If you recall from last week’s post, I am now taking a break from Moses and instead concentrating my efforts on creating a machine learning model that classifies words as complex (Task 11 of SemEval 2016). After doing some preliminary research, I threw together a machine machine learning pipeline–from data set preprocessing to metrics calculation–just to get something working.
Recall from last week some information about the dataset
So I have roughly 2.2k examples, each of which has: the sentence the word is in, the word itself, the position of that word in a sentence, and whether that word is labeled as complex.
I used the following as features for each training example:
- Word length — I included this with the guess that longer words tended to be labeled more frequently as complex.
- Word part-of-speech — I included this hoping to capture a possible hidden relationship between part-of-speech (and possibly other features) and its classification as “complex.”

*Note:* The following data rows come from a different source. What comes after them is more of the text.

Definition lock_acquire (l : Z) : list act := [AAssertFree l] ++ sema_down (SLock l) ++ [ASetHolder l].
Definition lock_try_acquire (l : Z) : list act := [AAssertFree l; ATryDown l].
Definition lock_release (l : Z) : list act := [AAssertHeld l; AClearHolder l] ++ sema_up_act (SLock l).

(** Thread [t] waits with the [struct semaphore_elem] on its stack. *)
Definition cond_wait (t c l : Z) : list act :=
  [AAssertHeld l; AInit (SWaiter t) 0; AEnqueue c (SWaiter t)] ++
  lock_release l ++ sema_down (SWaiter t) ++ lock_acquire l.
Definition cond_signal (c l : Z) : list act := [AAssertHeld l; ASignal c].
Definition cond_broadcast (c l : Z) : list act := [ABroadcast c l].

(** [exit] of syscall.c followed by [thread_exit], and [process_wait]. *)
Definition exit_ (status : Z) : list act := [ASetStatus status; AExitUp; ADie].
Definition process_wait (tid : Z) : list act := [AWait tid].

(** ** Execution *)
Definition get_sema (i : sema_id) : M kst semaphore := s ← get; deref (semas s !! i).
Definition put_sema (i : sema_id) (x : semaphore) : M kst unit :=
  modify (fun s => set_semas (<[i := x]> (semas s)) s).

Definition sema_init (i : sema_id) (v : Z) : M kst unit := put_sema i (Semaphore v []).

Definition sema_up (i : sema_id) : M kst unit :=
  x ← get_sema i;
  match waiters x with
  | [] => put_sema i (Semaphore (u32 (value x + 1)) [])
  | t :: rest =>
    put_sema i (Semaphore (value x) rest);;
    thread_unblock t;;
    y ← get_sema i;
    put_sema i (Semaphore (u32 (value y + 1)) (waiters y))
  end.

Definition sema_try_down (i : sema_id) : M kst bool :=
  x ← get_sema i;
  if 0 <? value x
  then put_sema i (Semaphore (u32 (value x - 1)) (waiters x));; mret true
  else mret false.

Definition lock_held_by_current_thread (l : Z) : M kst bool :=
  s ← get;
  h ← deref (holders s !! l);
  t ← thread_current;
  mret (h =? t).

Definition set_cont (t : Z) (k : list act) : M kst unit :=
  x ← get_thread t; put_thread t (with_cont k x).

(** [child_list_elem] leads to the [struct thread_child] in the parent's list,
    which outlives the parent; nobody reads it then, or after [process_wait]
    took it off the list.  The initial thread has none. *)
Definition set_exit_status (t st : Z) : M kst unit :=
  x ← get_thread t;
  s ← get;
  if parent x =? 0 then fail BadPointer
  else match threads s !! parent x with
       | None => mret ()
       | Some p => put_thread (parent x) (with_children
           (map (fun c => if child_tid c =? t then ThreadChild t st else c) (children p)) p)
       end.

Section exec.
(** The code of each function a thread can be created with. *)
Variable body : Z -> Z -> list act.

(** Execute action [a] of the running thread, [k] being the rest. *)
Definition exec (a : act) (k : list act) : M kst unit :=
  cur ← thread_current;
  match a with
  | ADown i =>
    x ← get_sema i;
    if value x =? 0 then
      put_sema i (Semaphore (value x) (waiters x ++ [cur]));;
      thread_block
    else
      put_sema i (Semaphore (u32 (value x - 1)) (waiters x));;
      set_cont cur k
  | AUp i => sema_up i;; set_cont cur k
  | AInit i v => sema_init i v;; set_cont cur k
  | AAssertFree l =>
    h ← lock_held_by_current_thread l; assert (negb h);; set_cont cur k
  | AAssertHeld l =>
    h ← lock_held_by_current_thread l; assert h;; set_cont cur k
  | ATryDown l =>
    success ← sema_try_down (SLock l);
    set_cont cur (if success : bool then ASetHolder l :: k else k)
  | ASetHolder l =>
    s ← get; _ ← deref (holders s !! l);
    put (set_holders (<[l := cur]> (holders s)) s);; set_cont cur k
  | AClearHolder l =>
    s ← get; _ ← deref (holders s !! l);
    put (set_holders (<[l := 0]> (holders s)) s);; set_cont cur k
  | AEnqueue c i =>
    s ← get; ws ← deref (conds s !! c);
    put (set_conds (<[c := ws ++ [i]]> (conds s)) s);; set_cont cur k
  | ASignal c =>
    s ← get; ws ← deref (conds s !! c);
    match ws with
    | [] => set_cont cur k
    | i :: rest => put (set_conds (<[c := rest]> (conds s)) s);; set_cont cur (AUp i :: k)
    end
  | ABroadcast c l =>
    s ← get; ws ← deref (conds s !! c);
    match ws with
    | [] => set_cont cur k
    | _ :: _ => set_cont cur (cond_signal c l ++ ABroadcast c l :: k)
    end
  | AYield => set_cont cur k;; thread_yield
  | ACreate f pages => _ ← thread_create (body f) pages; set_cont cur k
  | AExitUp => x ← get_thread cur; sema_up (SWait (parent x));; set_cont cur k
  | ADie => thread_exit
  | ASetStatus st => set_exit_status cur st;; set_cont cur k
  | AWait tid =>
    x ← get_thread cur;
    match get_child_by_tid (children x) tid with
    | None => put_thread cur (with_cont k (with_retval SYSCALL_ERROR x))
    | Some _ => set_cont cur (sema_down (SWait cur) ++ ATakeStatus tid :: k)
    end
  | ATakeStatus tid =>
    x ← get_thread cur;
    c ← deref (get_child_by_tid (children x) tid);
    put_thread cur (with_cont k (with_retval (exit_status c)
      (with_children (filter (fun c => child_tid c <> tid) (children x)) x)))
  end.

- Unigram word count — This is how many times a word appears in a corpus. The idea here is that words labeled as complex appear less frequently in the corpus. I used the counts provided to me by the Word frequency data‘s free database of the “top 5,000 words/lemmas from the 450 million word Corpus of Contemporary American English,” which is “the only large and balanced corpus of American English.” I expect this to be the most indicative feature.
- Unigram word count of the preceding and following word — Again, perhaps a hidden relationship here?
- Bigram word count, one where the word in question is the first word in the bigram, and one where the word in question is the second word in the bigram — Again, perhaps a hidden relationship.
And I used the following machine learning models).
- Majority class classifier, where all training examples are predicted to be labeled as “not complex.”
- Decision tree, tuned for the best depth size using K-Folds cross-validation (with 10 folds). I used scikit-learn‘s implementation here.
- Perceptron, with no special parameters. I used scikit-learn‘s implementation here.
- Support Vector Machine (SVM) with
C = 5using scikit-learn‘s implementation.
The results with these features/ models are not great. Here is a summary of their performance metrics, which are computed and averaged using K-Folds cross-validation where k = 10.
|Majority Class Baseline||0.6844||N/A||0|
|Decision Tree (depth 5)||0.7349||0.6283||0.4092|
|Support Vector Machine||0.5168||0.4019||0.5630|
The major take-away from this table is that none of the models perform significantly better than the majority class baseline, at least as far as accuracy. This is not good, and is likely due to the features that we selected above. They by themselves are simply not informative enough. If I want to make the non-trivial classifiers perform better, the key is to devise more informative features until I get to the performance I want. In the end I would like at least 80 percent accuracy.
Unfortunately, my work for the near future stops here. It has been a fantastic learning experience for me, and I am excited to return to blogging about my progress on both this and my automatic text simplification work when my next (and final!) semester kicks off (January 2016).